When you don't need to park your car there, you can utilise your garage in many different ways. Converting a garage into a carpentry shop is one option. Remodelling a garage into a carpentry shop can be quite cost effective. You can save and earn money by doing carpentry jobs at home. In addition, having an on-site carpentry shop can facilitate a satisfying hobby and offers a great way to teach younger members of the family building and fix-it skills.
- Skill level:
- Moderately Challenging
Things you need
- Zoning license (if applicable)
- Wooden boards for shelves
- Wooden table
- Large hooks (to hang hand tools)
Learn the local zoning laws. Some municipalities will allow a home carpentry shop but not a commercial enterprise. Some will allow both. Some will want guarantees that the noise, fumes or sawdust and wood cuttings will not disturb the neighbourhood. Visit the local zoning board to discover your options and find out if any laws or regulations pertain to renovating a garage into a carpentry shop. If the house is in a co-op or a subdivision, consult with the local board.

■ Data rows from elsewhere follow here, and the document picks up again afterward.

(** On a source without a pending row [createNew] adds one row object, which
    is pending, being edited and without original data, and puts it into
    the sequence once: at the given position when there is one other than
    0, else at the front in prepend mode and at the end in append mode.  The
    row object is a new one, built around [createNewObject()]: the store
    grows by exactly that object, and its reference was not in the sequence
    before.  The row objects that existed are untouched, [getRow(-1)] finds
    the new row, and the new sequence is published on the row channel
    only. *)
Theorem createNew_adds_pending (insertAt : option Z) (ds : TableDataSource) :
  wellFormed ds ->
  existsNewElement (heap ds) (rowsSubject ds) = false ->
  let ds' := createNew insertAt ds in
  let new := length (heap ds) in
  rowsSubject ds' =
    (if truthy insertAt then splice (default 0 insertAt) 0 [new] (rowsSubject ds)
     else if prependNewElements (config ds) then new :: rowsSubject ds
     else rowsSubject ds ++ [new])
  /\ length (rowsSubject ds') = S (length (rowsSubject ds))
  /\ heap ds' =
       heap ds ++ [createTableElement
                     (mkRowInit (-1) true (createNewObject ds) (validatorService ds))]
  /\ length (heap ds') = S (length (heap ds))
  /\ (new ∉ rowsSubject ds)
  /\ rowId (heap ds') new = Some (-1)
  /\ rowEditing (heap ds') new = Some true
  /\ rowOriginalData (heap ds') new = Some None
  /\ (forall ref, (ref < length (heap ds))%nat -> heap ds' !! ref = heap ds !! ref)
  /\ getRow (-1) ds' = Some new
  /\ rowsEmitted ds' = rowsSubject ds' :: rowsEmitted ds
  /\ datasourceEmitted ds' = datasourceEmitted ds
  /\ heldData ds' = heldData ds.
Proof.
  intros Hwf Hnone. simpl.
  set (newElement :=
         createTableElement (mkRowInit (-1) true (createNewObject ds) (validatorService ds))).
  set (new := length (heap ds)).
  set (rows' := if truthy insertAt then splice (default 0 insertAt) 0 [new] (rowsSubject ds)
                else if prependNewElements (config ds) then new :: rowsSubject ds
                else rowsSubject ds ++ [new]).
  assert (Hstate : rowsSubject (createNew insertAt ds) = rows'
                   /\ heap (createNew insertAt ds) = heap ds ++ [newElement]
                   /\ rowsEmitted (createNew insertAt ds) = rows' :: rowsEmitted ds
                   /\ datasourceEmitted (createNew insertAt ds) = datasourceEmitted ds
                   /\ heldData (createNew insertAt ds) = heldData ds).
  { unfold createNew, rows'. rewrite Hnone. simpl.
    destruct (truthy insertAt); [done |].
    by destruct (prependNewElements (config ds)). }
  destruct Hstate as (Hr & Hh & He & Hd & Hheld).
  pose proof (createTableElement_pending (createNewObject ds) (validatorService ds))
    as (Hid & Hediting & Horiginal).
  assert (Hlookup : (heap ds ++ [newElement]) !! new = Some newElement).
  { by rewrite list_lookup_middle. }
  assert (Hin : new ∈ rows').
  { unfold rows'. destruct (truthy insertAt); [| destruct (prependNewElements _)].
    - unfold splice. rewrite !elem_of_app. right. left. by apply list_elem_of_singleton.
    - by left.
    - apply elem_of_app. right. by apply list_elem_of_singleton. }
  assert (Hold : forall x, x ∈ rows' -> x = new \/ x ∈ rowsSubject ds).
  { intros x. unfold rows'.
    destruct (truthy insertAt); [| destruct (prependNewElements _)].
    - intros Hx. apply elem_of_splice in Hx as [Hx | Hx]; [left | by right].
      by apply list_elem_of_singleton in Hx.
    - intros Hx. apply elem_of_cons in Hx. tauto.
    - intros Hx. apply elem_of_app in Hx as [Hx | Hx]; [by right | left].
      by apply list_elem_of_singleton in Hx. }
  rewrite Hr, Hh, He, Hd, Hheld.
  split; [done |]. split.
  { unfold rows'. destruct (truthy insertAt); [| destruct (prependNewElements _)].
    - by rewrite length_splice_insert.
    - done.
    - rewrite length_app. simpl. lia. }
  split; [done |].
  split; [rewrite length_app; simpl; lia |].
  split.
  { intros Hrow. unfold wellFormed in Hwf. rewrite Forall_forall in Hwf.
    specialize (Hwf new Hrow). unfold new in Hwf. lia. }
  split; [unfold rowId; rewrite Hlookup;
          exact (f_equal Some Hid) |].
  split; [unfold rowEditing; rewrite Hlookup;
          exact (f_equal Some Hediting) |].
  split; [unfold rowOriginalData; rewrite Hlookup;
          exact (f_equal Some Horiginal) |].
  split; [intros ref Href; by rewrite lookup_app_l |].
  split; [| done].
  (* the lookup of -1 finds the new row, the only pending one *)
  unfold getRow, getIndexFromRowId. rewrite Hr, Hh.
  set (p := hasId (heap ds ++ [newElement]) (-1)).
  assert (Hp : p new = true).
  { unfold p, hasId, rowId. rewrite Hlookup.
    change (match Some (id newElement) with Some i => i =? -1 | None => false end = true).
    fold newElement in Hid. by rewrite Hid. }
  pose proof (findIndex_exists p rows' new Hin Hp) as Hge.
  pose proof (findIndex_upper p rows') as Hlt.
  destruct (findIndex_found p rows' Hge) as (ref & Href & Hpending).
  destruct (findIndex p rows' >=? 0) eqn:Hge'; zbool; [| lia].
  destruct (findIndex p rows' <? Z.of_nat (length rows')) eqn:Hlt'; zbool; [| lia].
  simpl. rewrite Href. f_equal.
  destruct (Hold ref) as [-> | Hrow]; [by eapply list_elem_of_lookup_2 | done |].
  exfalso. apply existsNewElement_false in Hnone.
  assert (Href' : (ref < length (heap ds))%nat).
  { unfold wellFormed in Hwf. rewrite Forall_forall in Hwf. by apply Hwf. }
  unfold p in Hpending. rewrite hasId_allocated in Hpending by done.
  unfold countPending in Hnone. apply length_zero_iff_nil in Hnone.
  assert (Hfilter : In ref (List.filter (hasId (heap ds) (-1)) (rowsSubject ds))).
  { apply filter_In. split; [by apply list_elem_of_In | done]. }
  rewrite Hnone in Hfilter. done.
Qed.

Lemma createNew_adds_pending_witness :
  getRow (-1) (createNew (Some 1) prependSource) = Some (length (heap prependSource))
  /\ length (rowsSubject (createNew (Some 1) prependSource))
     = S (length (rowsSubject prependSource))
  /\ length (heap (createNew (Some 1) prependSource)) = S (length (heap prependSource))
  /\ length (heap prependSource) ∉ rowsSubject prependSource.
Proof.
  assert (Hwf : wellFormed prependSource).
  { apply (reachable_pending prependSource), reachable_prependSource. }
  pose proof (createNew_adds_pending (Some 1) prependSource Hwf eq_refl)
    as (_ & Hlen & _ & Hheap & Hfresh & _ & _ & _ & _ & Hget & _).
  by repeat split.
Defined.

(** ** What the confirm operations do to a valid row *)

(** On a row that is valid, [confirmCreate] returns true, gives the row
    the id [length - 1], ends its editing, keeps its data, and records the
    data as original data if the policy asks for it.  No other row object
    and no place of the sequence changes; the sequence is published on the
    row channel and the records of the committed rows on the record-output
    channel, once each. *)
Theorem confirmCreate_valid (row : nat) (ds : TableDataSource) (r : TableElement) :
  heap ds !! row = Some r ->
  (isValid r).1 = true ->
  exists ds' r',
    confirmCreate row ds = Some (true, ds')
    /\ heap ds' !! row = Some r'
    /\ id r' = Z.of_nat (length (rowsSubject ds)) - 1
    /\ editing r' = false
    /\ currentData r' = currentData r
    /\ originalData r' =
         (if keepOriginalDataAfterConfirm (config ds)
          then Some (currentData r) else originalData r)
    /\ (forall other, other <> row -> heap ds' !! other = heap ds !! other)
    /\ rowsSubject ds' = rowsSubject ds
    /\ rowsEmitted ds' = rowsSubject ds :: rowsEmitted ds
    /\ datasourceEmitted ds' =
         mkDataArray (OwnArray (ownArrays ds))
                     (getDataFromRows (config ds) (heap ds') (rowsSubject ds))
           :: datasourceEmitted ds.
Proof.
  intros Hrow Hvalid.
  pose proof (isValid_row r) as Hsame.
  unfold confirmCreate. rewrite Hrow. simpl.
  destruct (isValid r) as [valid r1]; simpl in *; subst valid r1.
  rewrite list_insert_id, with_heap_same by done. simpl.
  destruct (keepOriginalDataAfterConfirm (config ds)); simpl;
    (eexists _, _; split; [reflexivity |]); simpl;
    rewrite !list_lookup_alter_eq, Hrow; simpl;
    (split; [reflexivity |]); simpl;
    repeat split; try done;
    intros other Hother; by rewrite !list_lookup_alter_ne.
Qed.

Lemma confirmCreate_valid_witness :
  exists ds' r',
    confirmCreate 3 pendingContact = Some (true, ds')
    /\ heap ds' !! 3%nat = Some r'
    /\ id r' = 3
    /\ editing r' = false.
Proof.
  destruct (confirmCreate_valid 3 pendingContact _ eq_refl eq_refl)
    as (ds' & r' & Hc & Hr & Hid & He & _).
  by exists ds', r'.
Defined.

(** On a row that is valid, [confirmEdit] returns true, ends the row's
    editing, keeps its id and data, and drops its original data unless the
    policy keeps it.  The first place of the sequence whose row has the
    same id takes this row (no place when there is none); no other row
    object changes, and both channels get one publication. *)
Theorem confirmEdit_valid (row : nat) (ds : TableDataSource) (r : TableElement) :
  heap ds !! row = Some r ->
  (isValid r).1 = true ->
  exists ds' r',
    confirmEdit row ds = Some (true, ds')
    /\ heap ds' !! row = Some r'
    /\ id r' = id r
    /\ editing r' = false
    /\ currentData r' = currentData r
    /\ originalData r' =
         (if keepOriginalDataAfterConfirm (config ds) then originalData r else None)
    /\ (forall other, other <> row -> heap ds' !! other = heap ds !! other)
    /\ rowsSubject ds' =
         assignIndex (getIndexFromRowId (heap ds) (id r) (rowsSubject ds)) row
                     (rowsSubject ds)
    /\ rowsEmitted ds' = rowsSubject ds' :: rowsEmitted ds
    /\ datasourceEmitted ds' =
         mkDataArray (OwnArray (ownArrays ds))
                     (getDataFromRows (config ds) (heap ds') (rowsSubject ds'))
           :: datasourceEmitted ds.
Proof.
  intros Hrow Hvalid.
  pose proof (isValid_row r) as Hsame.
  unfold confirmEdit. rewrite Hrow. simpl.
  destruct (isValid r) as [valid r1]; simpl in *; subst valid r1.
  rewrite list_insert_id, with_heap_same by done. simpl.
  destruct (keepOriginalDataAfterConfirm (config ds)); simpl;
    (eexists _, _; split; [reflexivity |]); simpl;
    rewrite !list_lookup_alter_eq, Hrow; simpl;
    (split; [reflexivity |]); simpl;
    repeat split; try done;
    intros other Hother; by rewrite !list_lookup_alter_ne.
Qed.

Lemma confirmEdit_valid_witness :
  exists ds' r',
    confirmEdit 1 appendSource = Some (true, ds')
    /\ heap ds' !! 1%nat = Some r'
    /\ id r' = 1
    /\ editing r' = false
    /\ rowsSubject ds' = rowsSubject appendSource.
Proof.
  destruct (confirmEdit_valid 1 appendSource _ eq_refl eq_refl)
    as (ds' & r' & Hc & Hr & Hid & He & _ & _ & _ & Hrows & _).
  exists ds', r'. repeat split; try done.
Defined.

Consult with others who have carpentry shops in their garage. People with home carpentry shops often converse with each other online in carpentry forums. Ask advice on these forums about how to set up a carpentry shop in a garage.
Arrange the converted garage space to accommodate the tools. If you plan to utilise large, stationary, standing tools in the shop, such as a table saw, planer and/or sander, set up the space to facilitate their use.
Position a good solid work table in the centre of the shop area. Build storage space and hang hooks to hang and store hand tools. Set up shelves for lubricants, solvents, adhesives and finishes. The more you organise the area, the more successful the carpentry shop will be, whether it is a commercial venture or simply a shop for home projects.
Get estimates for the electrical work from at least three licensed electricians. You will need three-phase electricity if the shop will have stationary, standing tools, but not if you will only use hand tools in the shop. If the shop might upgrade to stationary, standing tools in the future, have the electrician install three-phase electricity while he installs the infrastructure. Make sure the electricians' estimates spell out all of the work you expect. Everything should be carefully written down to avoid misunderstandings.